Postby andrewa » Fri 17 Mar, 2023 5:20 pm

Wicking thermals inside a VB seem a reasonable option, and should dry out pretty quickly if you continue to wear them once you’re out of bed.

Interesting comment about hot sweats and stress - I’ve not come across that in discussion with my patients, but, who knows? Maybe that’s why the antidepressant SNRI venlafaxine works well to reduce menopausal hot sweats??

What about a VB that opens from neck to waist, for times when you really need to allow some evaporation off? Haven’t used a VB in Oz, though I’ve thought a lot about them - more specifically about making a cuben fibre quilt, with cuben on both the inner and outer, and a strip of breathable fabric somewhere (? the sides) to allow it to be compressed into a stuff sack.

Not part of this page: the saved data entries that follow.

(* ===== verification/WorkerLoop.v ===== *)
(** * The worker's main loop: [GenerationWorker._run_loop]

    Each cycle renews the lease, drains finished executions, recovers orphans
    when the lease was just won, and claims tasks.  [loop_cycle] is the
    bookkeeping of a cycle; [worker_cycle] composes it with the queue, the
    slot table, the orphan scan and the claim loop. *)

From S2P Require Import Prelude Json TaskFailure TaskStore TaskRepo Scenario TaskInv TaskOps TaskCascade.
From S2P Require Import SlotTable Checkpoint Queue WorkerClaim WorkerRun Recovery.

(** ** The main loop *)

(** The fields of the worker that [_run_loop] maintains. *)
Record LoopState := mkLoop {
  owns_lease : bool;
  lease_lost_monotonic : option Z;
  orphan_handled_once : bool
}.

Definition _ORPHAN_RESCAN_LEASE_LOST_MULT : Z := 3.

(** One cycle up to the claim: [acquired] is the answer of the lease,
    [mono] the monotonic clock.  Returns the new state, whether orphans are
    scanned in this cycle and whether tasks are claimed. *)
Definition loop_cycle (lease_ttl mono : Z) (acquired : bool) (st : LoopState) : LoopState * bool * bool :=
  let had_lease := owns_lease st in
  let lost := if had_lease && negb acquired && negb (is_set (lease_lost_monotonic st))
              then Some mono else lease_lost_monotonic st in
  let '(lost', handled) :=
    match acquired, lost with
    | true, Some at_ =>
        (None, if (lease_ttl * _ORPHAN_RESCAN_LEASE_LOST_MULT <? mono - at_)%Z then false else orphan_handled_once st)
    | _, _ => (lost, orphan_handled_once st)
    end in
  let scan := acquired && negb handled in
  (mkLoop acquired lost' (handled || scan), scan, acquired).

(** The cycles of a run, each with its clock and lease answer. *)
Fixpoint run_cycles (lease_ttl : Z) (inputs : list (Z * bool)) (st : LoopState) : list (bool * bool) :=
  match inputs with
  | [] => []
  | (mono, acquired) :: rest =>
      let '(st', scan, claim) := loop_cycle lease_ttl mono acquired st in
      (scan, claim) :: run_cycles lease_ttl rest st'
  end.

Definition initial_loop : LoopState := mkLoop false None false.

(** ** A whole cycle *)

Section cycle.
Context {Fut : Type}.
Context (cap : Capacity.CapacityTable) (_extract_provider : TaskDict -> string) (spawn : TaskDict -> Fut)
        (load : Task -> option VideoCheckpoint).
(** What other sessions do between the worker's writes. *)
Context (env : nat -> Queue -> Queue).
Context (lease_name owner_id : string) (lease_ttl : Z).

Record Worker := mkWorker {
  w_loop : LoopState;
  w_slots : Slots Fut;
  w_queue : Queue
}.

(** The inputs of a cycle: the wall clock, the monotonic clock, and which
    futures are done and which of them were cancelled.  Returns whether
    anything was claimed, the buckets handed to the resume dispatcher, and
    the worker; [None] would be a claim loop that does not end. *)
Definition worker_cycle (now mono : Z) (done was_cancelled : Fut -> bool) (w : Worker)
    : option (bool * list (pystr * list string) * Worker) :=
  let '(acquired, q1) := acquire_or_renew_worker_lease now lease_name owner_id lease_ttl (w_queue w) in
  let '(s1, q2) := _drain_finished_tasks now env done was_cancelled (w_slots w) q1 in
  let '(st, scan, claim) := loop_cycle lease_ttl mono acquired (w_loop w) in
  let '(_, buckets, q3) :=
    if scan
    then _handle_orphan_tasks_on_start load (fun t => u (_extract_provider (_task_to_dict t))) now env (active_task_ids s1) q2
    else ([], [], q2) in
  if claim then
    match _claim_tasks cap _extract_provider spawn now q3 s1 with
    | Some (any, q4, s2) => Some (any, buckets, mkWorker st s2 q4)
    | None => None
    end
  else Some (false, buckets, mkWorker st s1 q3).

I sleep in all my clothes, inc down pants and jacket in the snow, with a lightish quilt (700g total weight) on top. Allows me to vent when too warm, and I don’t have to get dressed to go to the loo in the middle of the night.

The simplistic reason why a good quality sleeping bag gets damp on the outside is that, if it’s insulating you properly, water vapor is travelling at snails pace by the time it gets to the outside of the sleeping bag/quilt, and there is no temperature differential to assist the vapor getting through the outer fabric,which is why goretex sleeping bag covers don’t work. Then add in meteorological reasons beyond that!